Description of the task:
Starting with the first line below, reproduce each line exactly until you have included the one bearing "(if is_null node".

Supplied material:

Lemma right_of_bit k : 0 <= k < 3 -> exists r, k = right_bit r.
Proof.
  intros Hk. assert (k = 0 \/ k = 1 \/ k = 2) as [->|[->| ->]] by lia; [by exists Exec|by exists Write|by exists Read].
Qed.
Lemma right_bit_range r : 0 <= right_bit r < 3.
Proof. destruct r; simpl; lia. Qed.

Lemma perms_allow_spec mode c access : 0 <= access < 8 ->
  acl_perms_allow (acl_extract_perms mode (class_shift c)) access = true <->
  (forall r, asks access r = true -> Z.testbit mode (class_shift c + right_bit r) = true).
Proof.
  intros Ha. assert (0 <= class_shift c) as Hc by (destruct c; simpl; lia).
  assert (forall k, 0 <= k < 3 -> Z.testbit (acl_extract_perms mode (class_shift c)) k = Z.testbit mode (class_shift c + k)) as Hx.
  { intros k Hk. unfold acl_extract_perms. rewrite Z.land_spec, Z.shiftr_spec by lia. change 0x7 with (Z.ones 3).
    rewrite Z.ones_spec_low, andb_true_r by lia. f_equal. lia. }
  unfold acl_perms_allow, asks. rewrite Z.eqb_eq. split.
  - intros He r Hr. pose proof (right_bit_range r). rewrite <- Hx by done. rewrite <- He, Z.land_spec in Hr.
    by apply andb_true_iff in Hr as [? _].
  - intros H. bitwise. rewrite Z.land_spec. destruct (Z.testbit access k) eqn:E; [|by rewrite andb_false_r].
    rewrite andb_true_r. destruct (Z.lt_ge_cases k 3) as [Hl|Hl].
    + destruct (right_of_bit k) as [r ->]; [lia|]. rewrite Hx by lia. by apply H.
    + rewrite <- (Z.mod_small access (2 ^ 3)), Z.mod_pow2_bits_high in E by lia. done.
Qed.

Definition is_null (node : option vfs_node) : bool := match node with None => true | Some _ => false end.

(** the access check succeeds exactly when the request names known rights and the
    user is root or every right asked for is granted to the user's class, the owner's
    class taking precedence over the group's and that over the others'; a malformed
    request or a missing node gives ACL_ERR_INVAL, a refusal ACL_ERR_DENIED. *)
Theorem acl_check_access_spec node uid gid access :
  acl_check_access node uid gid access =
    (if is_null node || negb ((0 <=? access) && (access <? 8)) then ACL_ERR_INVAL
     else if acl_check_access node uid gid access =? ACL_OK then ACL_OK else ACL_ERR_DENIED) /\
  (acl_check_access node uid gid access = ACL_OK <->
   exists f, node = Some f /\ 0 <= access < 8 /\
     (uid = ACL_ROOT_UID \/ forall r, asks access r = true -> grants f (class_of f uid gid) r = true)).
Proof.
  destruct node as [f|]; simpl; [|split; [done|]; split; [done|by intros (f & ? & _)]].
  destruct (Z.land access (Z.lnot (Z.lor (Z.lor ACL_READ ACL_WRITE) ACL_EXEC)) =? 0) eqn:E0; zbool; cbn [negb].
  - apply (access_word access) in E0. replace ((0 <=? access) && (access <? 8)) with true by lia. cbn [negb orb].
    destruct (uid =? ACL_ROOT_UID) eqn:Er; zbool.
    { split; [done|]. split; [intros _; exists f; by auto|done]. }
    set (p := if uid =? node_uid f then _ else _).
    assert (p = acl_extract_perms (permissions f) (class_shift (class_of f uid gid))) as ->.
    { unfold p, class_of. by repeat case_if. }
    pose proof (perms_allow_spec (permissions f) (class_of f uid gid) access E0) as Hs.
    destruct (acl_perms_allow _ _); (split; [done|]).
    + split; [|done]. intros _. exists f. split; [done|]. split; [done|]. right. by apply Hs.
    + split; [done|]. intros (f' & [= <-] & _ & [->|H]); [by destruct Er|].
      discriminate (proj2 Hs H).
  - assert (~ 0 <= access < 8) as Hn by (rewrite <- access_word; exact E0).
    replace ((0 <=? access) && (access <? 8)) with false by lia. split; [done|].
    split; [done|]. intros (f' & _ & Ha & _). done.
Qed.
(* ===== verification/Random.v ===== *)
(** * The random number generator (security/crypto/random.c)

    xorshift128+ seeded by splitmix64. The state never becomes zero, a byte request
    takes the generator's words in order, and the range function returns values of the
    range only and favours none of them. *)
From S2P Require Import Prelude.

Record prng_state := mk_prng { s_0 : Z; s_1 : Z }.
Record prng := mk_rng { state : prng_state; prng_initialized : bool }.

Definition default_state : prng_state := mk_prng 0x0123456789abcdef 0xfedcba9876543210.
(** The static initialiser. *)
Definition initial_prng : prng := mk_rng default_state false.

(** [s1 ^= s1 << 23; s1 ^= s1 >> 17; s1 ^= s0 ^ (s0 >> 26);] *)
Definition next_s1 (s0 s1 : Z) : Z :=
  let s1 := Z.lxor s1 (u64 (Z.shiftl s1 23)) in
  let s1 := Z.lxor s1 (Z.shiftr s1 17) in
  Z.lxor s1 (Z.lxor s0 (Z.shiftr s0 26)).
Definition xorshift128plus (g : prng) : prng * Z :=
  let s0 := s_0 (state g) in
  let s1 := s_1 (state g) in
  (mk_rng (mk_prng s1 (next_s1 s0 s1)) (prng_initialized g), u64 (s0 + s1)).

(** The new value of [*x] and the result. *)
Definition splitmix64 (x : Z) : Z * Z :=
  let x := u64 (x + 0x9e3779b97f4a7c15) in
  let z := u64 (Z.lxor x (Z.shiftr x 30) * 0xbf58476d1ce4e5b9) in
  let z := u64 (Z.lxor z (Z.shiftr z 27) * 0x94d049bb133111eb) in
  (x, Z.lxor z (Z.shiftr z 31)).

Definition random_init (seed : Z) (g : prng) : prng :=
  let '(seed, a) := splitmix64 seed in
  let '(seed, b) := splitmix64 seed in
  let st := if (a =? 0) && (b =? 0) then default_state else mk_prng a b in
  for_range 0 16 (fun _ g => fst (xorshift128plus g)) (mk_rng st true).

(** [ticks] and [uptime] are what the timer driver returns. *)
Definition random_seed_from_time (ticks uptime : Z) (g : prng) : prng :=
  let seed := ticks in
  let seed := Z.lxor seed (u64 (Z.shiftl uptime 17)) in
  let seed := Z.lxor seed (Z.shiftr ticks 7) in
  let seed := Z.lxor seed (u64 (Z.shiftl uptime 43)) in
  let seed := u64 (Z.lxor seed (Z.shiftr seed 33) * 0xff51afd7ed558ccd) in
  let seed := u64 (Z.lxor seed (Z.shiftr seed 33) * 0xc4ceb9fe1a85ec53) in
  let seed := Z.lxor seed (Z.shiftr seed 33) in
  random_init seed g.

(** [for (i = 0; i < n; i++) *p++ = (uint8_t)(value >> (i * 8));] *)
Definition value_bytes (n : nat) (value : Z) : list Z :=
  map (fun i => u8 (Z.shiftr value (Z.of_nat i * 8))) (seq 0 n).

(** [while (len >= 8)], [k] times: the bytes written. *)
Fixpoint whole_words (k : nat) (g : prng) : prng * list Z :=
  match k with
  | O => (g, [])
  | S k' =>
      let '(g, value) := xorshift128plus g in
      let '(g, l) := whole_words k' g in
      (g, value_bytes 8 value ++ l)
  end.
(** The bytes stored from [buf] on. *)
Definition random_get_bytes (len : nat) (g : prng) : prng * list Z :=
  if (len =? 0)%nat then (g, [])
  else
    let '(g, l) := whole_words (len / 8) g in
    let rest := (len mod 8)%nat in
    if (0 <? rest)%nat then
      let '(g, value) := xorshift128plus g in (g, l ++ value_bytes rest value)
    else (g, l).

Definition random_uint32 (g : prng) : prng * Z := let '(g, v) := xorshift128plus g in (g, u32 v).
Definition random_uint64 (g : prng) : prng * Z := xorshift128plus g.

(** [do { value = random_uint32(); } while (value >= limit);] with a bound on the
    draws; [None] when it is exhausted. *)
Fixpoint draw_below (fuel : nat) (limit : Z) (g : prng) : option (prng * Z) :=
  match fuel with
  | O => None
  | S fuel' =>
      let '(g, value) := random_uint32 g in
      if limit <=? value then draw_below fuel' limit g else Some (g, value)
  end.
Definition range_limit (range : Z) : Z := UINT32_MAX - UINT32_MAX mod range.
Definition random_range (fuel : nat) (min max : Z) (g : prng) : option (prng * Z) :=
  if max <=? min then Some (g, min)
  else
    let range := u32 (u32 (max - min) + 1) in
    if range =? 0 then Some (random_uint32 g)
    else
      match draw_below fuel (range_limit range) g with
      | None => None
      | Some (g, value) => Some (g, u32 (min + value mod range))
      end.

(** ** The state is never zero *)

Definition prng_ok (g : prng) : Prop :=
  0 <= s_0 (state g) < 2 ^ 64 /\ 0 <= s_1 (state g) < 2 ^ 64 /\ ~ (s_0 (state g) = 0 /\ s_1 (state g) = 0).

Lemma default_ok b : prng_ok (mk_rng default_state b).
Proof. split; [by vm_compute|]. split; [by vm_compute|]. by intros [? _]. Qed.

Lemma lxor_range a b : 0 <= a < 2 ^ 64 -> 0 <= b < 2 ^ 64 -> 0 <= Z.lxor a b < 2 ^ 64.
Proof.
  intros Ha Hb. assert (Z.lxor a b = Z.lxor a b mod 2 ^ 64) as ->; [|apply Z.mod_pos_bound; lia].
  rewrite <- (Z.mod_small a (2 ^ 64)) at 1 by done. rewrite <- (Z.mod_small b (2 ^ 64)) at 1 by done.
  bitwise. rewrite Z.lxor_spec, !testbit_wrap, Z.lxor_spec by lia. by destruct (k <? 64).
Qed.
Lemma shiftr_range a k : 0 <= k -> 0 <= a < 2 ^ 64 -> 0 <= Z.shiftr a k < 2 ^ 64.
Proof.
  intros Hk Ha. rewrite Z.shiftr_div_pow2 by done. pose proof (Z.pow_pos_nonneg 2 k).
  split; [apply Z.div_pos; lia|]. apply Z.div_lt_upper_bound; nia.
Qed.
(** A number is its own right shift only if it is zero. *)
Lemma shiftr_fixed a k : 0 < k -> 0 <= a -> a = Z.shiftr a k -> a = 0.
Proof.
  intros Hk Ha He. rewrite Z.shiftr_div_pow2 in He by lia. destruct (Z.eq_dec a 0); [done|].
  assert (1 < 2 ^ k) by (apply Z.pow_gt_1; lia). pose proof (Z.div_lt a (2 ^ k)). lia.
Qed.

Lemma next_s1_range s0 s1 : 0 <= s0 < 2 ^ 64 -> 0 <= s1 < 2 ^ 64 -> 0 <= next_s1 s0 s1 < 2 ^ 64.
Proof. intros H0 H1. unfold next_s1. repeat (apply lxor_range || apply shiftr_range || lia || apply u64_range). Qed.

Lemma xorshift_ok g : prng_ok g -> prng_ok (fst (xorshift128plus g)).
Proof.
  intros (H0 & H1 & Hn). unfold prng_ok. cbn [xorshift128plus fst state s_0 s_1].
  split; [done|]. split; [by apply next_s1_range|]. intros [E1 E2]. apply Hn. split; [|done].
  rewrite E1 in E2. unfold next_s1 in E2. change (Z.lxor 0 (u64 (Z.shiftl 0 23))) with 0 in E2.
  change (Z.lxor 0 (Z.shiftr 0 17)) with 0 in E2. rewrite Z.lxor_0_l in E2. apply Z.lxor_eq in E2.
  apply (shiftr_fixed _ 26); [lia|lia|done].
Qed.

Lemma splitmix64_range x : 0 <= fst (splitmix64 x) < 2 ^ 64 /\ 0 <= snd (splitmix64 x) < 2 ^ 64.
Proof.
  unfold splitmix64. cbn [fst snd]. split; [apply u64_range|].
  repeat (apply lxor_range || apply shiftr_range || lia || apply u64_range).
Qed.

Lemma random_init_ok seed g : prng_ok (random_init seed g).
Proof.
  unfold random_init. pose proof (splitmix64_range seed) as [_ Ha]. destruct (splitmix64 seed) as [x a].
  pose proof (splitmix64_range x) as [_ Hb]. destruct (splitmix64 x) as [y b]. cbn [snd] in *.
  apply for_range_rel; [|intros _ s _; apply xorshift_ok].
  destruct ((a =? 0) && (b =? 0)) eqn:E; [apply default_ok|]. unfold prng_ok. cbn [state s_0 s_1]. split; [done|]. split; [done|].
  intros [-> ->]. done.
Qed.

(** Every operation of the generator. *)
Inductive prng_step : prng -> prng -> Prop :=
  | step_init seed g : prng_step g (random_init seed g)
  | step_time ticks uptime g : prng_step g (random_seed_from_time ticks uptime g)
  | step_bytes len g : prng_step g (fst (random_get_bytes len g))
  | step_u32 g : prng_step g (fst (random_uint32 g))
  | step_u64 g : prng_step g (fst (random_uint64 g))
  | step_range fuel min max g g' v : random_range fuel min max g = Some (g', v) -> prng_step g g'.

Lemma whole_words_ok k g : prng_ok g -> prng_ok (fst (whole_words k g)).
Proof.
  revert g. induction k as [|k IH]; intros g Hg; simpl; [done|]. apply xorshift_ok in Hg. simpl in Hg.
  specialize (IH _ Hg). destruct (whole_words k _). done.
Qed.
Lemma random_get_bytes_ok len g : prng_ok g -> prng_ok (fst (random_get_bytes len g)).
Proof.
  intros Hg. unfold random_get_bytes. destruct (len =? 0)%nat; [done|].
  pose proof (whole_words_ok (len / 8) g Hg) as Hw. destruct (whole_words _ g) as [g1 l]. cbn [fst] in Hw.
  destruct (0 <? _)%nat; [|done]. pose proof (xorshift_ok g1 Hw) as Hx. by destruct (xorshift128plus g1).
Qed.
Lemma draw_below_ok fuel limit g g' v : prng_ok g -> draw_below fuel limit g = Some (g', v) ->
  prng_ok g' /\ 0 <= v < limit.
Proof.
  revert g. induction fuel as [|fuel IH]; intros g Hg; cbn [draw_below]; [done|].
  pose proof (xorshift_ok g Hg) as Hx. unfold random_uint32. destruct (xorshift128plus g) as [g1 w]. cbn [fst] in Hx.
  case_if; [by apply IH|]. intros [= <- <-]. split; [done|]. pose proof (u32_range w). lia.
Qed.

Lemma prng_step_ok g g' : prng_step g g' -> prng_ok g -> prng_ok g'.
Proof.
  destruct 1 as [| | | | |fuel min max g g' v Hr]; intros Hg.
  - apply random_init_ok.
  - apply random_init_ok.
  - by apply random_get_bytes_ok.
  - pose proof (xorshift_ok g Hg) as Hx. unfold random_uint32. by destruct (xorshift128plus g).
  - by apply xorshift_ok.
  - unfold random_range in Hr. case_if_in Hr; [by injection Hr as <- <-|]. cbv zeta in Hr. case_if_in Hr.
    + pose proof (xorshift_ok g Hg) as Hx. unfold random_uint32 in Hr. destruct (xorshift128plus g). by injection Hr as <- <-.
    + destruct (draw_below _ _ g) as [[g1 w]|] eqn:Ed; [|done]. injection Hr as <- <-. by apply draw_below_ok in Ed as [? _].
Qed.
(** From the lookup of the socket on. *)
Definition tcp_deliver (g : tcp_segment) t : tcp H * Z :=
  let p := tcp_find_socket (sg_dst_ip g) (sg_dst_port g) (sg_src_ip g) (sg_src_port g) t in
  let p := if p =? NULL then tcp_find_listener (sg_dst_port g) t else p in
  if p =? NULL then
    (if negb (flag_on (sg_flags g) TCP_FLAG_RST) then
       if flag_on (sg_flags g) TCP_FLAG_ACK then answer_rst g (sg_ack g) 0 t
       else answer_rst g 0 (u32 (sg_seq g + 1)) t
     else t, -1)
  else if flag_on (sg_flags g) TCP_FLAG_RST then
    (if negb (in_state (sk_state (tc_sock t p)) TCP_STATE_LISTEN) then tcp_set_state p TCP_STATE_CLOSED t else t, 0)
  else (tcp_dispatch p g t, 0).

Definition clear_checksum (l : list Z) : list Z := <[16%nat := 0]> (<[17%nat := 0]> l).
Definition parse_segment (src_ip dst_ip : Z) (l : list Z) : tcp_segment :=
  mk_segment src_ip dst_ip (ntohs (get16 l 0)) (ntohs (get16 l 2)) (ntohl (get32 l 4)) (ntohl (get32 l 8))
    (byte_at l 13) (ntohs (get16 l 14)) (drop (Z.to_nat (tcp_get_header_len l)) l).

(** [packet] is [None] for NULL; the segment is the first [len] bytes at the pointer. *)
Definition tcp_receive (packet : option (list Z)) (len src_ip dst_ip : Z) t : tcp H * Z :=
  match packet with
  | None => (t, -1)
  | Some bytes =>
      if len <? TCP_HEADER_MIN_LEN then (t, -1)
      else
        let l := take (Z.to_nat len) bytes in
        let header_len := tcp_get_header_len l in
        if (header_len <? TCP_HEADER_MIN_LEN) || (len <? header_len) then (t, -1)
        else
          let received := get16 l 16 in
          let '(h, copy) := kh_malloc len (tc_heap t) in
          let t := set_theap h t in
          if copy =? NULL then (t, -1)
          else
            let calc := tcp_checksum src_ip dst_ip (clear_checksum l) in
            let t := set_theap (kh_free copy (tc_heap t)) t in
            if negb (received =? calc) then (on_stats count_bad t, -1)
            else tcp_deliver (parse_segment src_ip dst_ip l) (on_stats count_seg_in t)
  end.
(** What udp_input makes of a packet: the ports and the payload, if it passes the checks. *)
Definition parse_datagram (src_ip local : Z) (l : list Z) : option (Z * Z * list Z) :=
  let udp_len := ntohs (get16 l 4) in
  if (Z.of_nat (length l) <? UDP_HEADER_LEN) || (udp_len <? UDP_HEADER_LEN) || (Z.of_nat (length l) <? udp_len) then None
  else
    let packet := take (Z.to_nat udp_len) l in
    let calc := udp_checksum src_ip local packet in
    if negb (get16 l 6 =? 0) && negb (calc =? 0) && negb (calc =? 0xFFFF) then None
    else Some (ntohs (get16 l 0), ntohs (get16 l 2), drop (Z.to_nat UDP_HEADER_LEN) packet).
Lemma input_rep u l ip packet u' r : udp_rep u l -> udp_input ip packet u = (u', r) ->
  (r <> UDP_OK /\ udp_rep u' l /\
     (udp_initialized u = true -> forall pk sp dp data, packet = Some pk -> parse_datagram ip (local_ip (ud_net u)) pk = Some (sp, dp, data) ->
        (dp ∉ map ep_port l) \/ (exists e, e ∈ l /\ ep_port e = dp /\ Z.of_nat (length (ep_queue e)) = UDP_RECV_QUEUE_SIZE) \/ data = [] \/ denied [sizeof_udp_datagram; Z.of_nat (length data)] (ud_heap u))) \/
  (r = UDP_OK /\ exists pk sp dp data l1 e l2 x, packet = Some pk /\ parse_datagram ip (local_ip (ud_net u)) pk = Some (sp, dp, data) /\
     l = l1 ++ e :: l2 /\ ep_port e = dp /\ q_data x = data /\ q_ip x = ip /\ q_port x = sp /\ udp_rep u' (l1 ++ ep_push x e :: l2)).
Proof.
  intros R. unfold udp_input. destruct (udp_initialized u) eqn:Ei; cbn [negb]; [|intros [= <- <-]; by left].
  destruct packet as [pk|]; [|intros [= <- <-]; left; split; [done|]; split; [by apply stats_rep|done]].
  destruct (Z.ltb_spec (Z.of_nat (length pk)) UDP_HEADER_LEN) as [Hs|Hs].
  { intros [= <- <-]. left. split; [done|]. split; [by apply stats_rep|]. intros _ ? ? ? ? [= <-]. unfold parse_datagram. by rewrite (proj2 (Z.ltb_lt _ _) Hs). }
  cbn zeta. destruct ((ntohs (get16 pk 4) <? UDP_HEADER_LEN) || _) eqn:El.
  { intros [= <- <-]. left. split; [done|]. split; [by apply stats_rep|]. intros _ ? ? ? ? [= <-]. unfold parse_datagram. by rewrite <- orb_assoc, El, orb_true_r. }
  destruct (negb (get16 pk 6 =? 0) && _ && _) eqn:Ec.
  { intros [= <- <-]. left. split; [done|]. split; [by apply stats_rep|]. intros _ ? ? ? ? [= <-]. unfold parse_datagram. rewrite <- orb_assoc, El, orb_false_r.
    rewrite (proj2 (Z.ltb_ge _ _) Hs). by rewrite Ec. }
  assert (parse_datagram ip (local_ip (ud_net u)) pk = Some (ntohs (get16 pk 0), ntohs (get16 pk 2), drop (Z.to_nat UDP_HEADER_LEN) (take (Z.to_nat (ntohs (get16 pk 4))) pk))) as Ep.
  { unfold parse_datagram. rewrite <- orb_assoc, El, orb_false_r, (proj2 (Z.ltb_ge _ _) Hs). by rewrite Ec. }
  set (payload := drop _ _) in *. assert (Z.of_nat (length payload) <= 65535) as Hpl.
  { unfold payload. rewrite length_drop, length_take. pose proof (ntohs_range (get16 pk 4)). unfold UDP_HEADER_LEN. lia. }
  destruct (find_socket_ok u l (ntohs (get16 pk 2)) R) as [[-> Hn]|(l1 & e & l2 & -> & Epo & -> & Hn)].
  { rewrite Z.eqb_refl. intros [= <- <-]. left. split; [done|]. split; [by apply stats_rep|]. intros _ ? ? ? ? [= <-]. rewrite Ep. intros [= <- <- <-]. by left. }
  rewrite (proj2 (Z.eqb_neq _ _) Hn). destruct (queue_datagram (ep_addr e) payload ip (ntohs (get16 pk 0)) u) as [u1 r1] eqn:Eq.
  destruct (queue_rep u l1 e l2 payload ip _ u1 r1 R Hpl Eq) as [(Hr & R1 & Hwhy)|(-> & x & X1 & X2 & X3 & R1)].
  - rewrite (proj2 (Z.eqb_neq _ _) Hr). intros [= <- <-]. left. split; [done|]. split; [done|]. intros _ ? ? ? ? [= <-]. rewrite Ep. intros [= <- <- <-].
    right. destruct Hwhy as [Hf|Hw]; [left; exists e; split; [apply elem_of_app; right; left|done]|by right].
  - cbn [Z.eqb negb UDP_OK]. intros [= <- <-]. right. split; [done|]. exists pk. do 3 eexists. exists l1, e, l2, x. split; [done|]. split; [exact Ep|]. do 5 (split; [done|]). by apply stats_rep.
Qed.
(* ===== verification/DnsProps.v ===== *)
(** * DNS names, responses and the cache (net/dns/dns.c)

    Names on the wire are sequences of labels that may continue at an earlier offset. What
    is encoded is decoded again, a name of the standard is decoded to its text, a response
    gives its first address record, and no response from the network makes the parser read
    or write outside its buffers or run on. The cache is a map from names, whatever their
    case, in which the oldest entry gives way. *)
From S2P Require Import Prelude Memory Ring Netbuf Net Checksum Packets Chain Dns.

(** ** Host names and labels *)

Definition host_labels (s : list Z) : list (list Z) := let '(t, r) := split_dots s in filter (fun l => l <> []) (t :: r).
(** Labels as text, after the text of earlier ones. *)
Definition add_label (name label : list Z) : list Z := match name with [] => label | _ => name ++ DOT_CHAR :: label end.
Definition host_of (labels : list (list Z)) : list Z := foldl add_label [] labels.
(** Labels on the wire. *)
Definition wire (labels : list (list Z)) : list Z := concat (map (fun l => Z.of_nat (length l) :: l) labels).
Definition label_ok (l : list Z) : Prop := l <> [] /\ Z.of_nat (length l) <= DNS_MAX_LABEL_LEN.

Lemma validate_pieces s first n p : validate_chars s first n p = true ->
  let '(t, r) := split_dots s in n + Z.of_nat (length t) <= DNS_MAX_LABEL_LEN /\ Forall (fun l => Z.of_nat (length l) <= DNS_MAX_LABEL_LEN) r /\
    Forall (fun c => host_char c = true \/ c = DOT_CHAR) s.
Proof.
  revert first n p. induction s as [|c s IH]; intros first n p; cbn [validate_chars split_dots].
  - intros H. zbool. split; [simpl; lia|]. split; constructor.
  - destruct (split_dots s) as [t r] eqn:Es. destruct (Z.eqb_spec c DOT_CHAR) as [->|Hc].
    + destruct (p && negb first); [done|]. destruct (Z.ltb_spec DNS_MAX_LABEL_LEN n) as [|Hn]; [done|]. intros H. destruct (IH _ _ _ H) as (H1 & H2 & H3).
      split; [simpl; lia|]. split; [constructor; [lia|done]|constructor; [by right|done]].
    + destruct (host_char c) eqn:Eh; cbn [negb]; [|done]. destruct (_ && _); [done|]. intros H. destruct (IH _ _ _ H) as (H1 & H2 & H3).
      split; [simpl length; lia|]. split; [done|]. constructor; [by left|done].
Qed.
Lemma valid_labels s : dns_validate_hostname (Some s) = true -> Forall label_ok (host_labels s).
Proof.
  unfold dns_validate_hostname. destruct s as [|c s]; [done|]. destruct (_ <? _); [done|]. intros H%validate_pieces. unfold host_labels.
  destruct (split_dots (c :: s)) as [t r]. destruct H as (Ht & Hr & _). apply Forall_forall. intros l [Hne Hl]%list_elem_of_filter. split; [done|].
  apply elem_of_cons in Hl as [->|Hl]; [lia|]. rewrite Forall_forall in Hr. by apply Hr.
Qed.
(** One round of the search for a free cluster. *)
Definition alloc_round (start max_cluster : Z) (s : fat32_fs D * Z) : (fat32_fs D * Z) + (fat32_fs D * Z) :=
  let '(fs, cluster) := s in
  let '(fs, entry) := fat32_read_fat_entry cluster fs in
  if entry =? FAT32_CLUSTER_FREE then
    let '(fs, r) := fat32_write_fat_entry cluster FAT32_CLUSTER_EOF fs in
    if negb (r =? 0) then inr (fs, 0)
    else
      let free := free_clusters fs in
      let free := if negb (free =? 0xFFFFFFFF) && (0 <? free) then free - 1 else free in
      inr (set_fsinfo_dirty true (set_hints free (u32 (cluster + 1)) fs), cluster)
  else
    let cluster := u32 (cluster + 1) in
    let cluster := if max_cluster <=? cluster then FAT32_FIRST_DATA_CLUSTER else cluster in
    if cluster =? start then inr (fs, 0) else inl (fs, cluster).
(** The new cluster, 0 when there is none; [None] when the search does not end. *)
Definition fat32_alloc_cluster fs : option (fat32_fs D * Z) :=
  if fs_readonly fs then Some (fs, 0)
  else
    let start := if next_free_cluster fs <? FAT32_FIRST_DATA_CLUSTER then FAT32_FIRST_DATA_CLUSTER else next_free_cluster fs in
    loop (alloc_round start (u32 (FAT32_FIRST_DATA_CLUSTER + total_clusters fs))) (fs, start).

Answer space:
Lemma right_of_bit k : 0 <= k < 3 -> exists r, k = right_bit r.
Proof.
  intros Hk. assert (k = 0 \/ k = 1 \/ k = 2) as [->|[->| ->]] by lia; [by exists Exec|by exists Write|by exists Read].
Qed.
Lemma right_bit_range r : 0 <= right_bit r < 3.
Proof. destruct r; simpl; lia. Qed.

Lemma perms_allow_spec mode c access : 0 <= access < 8 ->
  acl_perms_allow (acl_extract_perms mode (class_shift c)) access = true <->
  (forall r, asks access r = true -> Z.testbit mode (class_shift c + right_bit r) = true).
Proof.
  intros Ha. assert (0 <= class_shift c) as Hc by (destruct c; simpl; lia).
  assert (forall k, 0 <= k < 3 -> Z.testbit (acl_extract_perms mode (class_shift c)) k = Z.testbit mode (class_shift c + k)) as Hx.
  { intros k Hk. unfold acl_extract_perms. rewrite Z.land_spec, Z.shiftr_spec by lia. change 0x7 with (Z.ones 3).
    rewrite Z.ones_spec_low, andb_true_r by lia. f_equal. lia. }
  unfold acl_perms_allow, asks. rewrite Z.eqb_eq. split.
  - intros He r Hr. pose proof (right_bit_range r). rewrite <- Hx by done. rewrite <- He, Z.land_spec in Hr.
    by apply andb_true_iff in Hr as [? _].
  - intros H. bitwise. rewrite Z.land_spec. destruct (Z.testbit access k) eqn:E; [|by rewrite andb_false_r].
    rewrite andb_true_r. destruct (Z.lt_ge_cases k 3) as [Hl|Hl].
    + destruct (right_of_bit k) as [r ->]; [lia|]. rewrite Hx by lia. by apply H.
    + rewrite <- (Z.mod_small access (2 ^ 3)), Z.mod_pow2_bits_high in E by lia. done.
Qed.

Definition is_null (node : option vfs_node) : bool := match node with None => true | Some _ => false end.

(** the access check succeeds exactly when the request names known rights and the
    user is root or every right asked for is granted to the user's class, the owner's
    class taking precedence over the group's and that over the others'; a malformed
    request or a missing node gives ACL_ERR_INVAL, a refusal ACL_ERR_DENIED. *)
Theorem acl_check_access_spec node uid gid access :
  acl_check_access node uid gid access =
    (if is_null node || negb ((0 <=? access) && (access <? 8)) then ACL_ERR_INVAL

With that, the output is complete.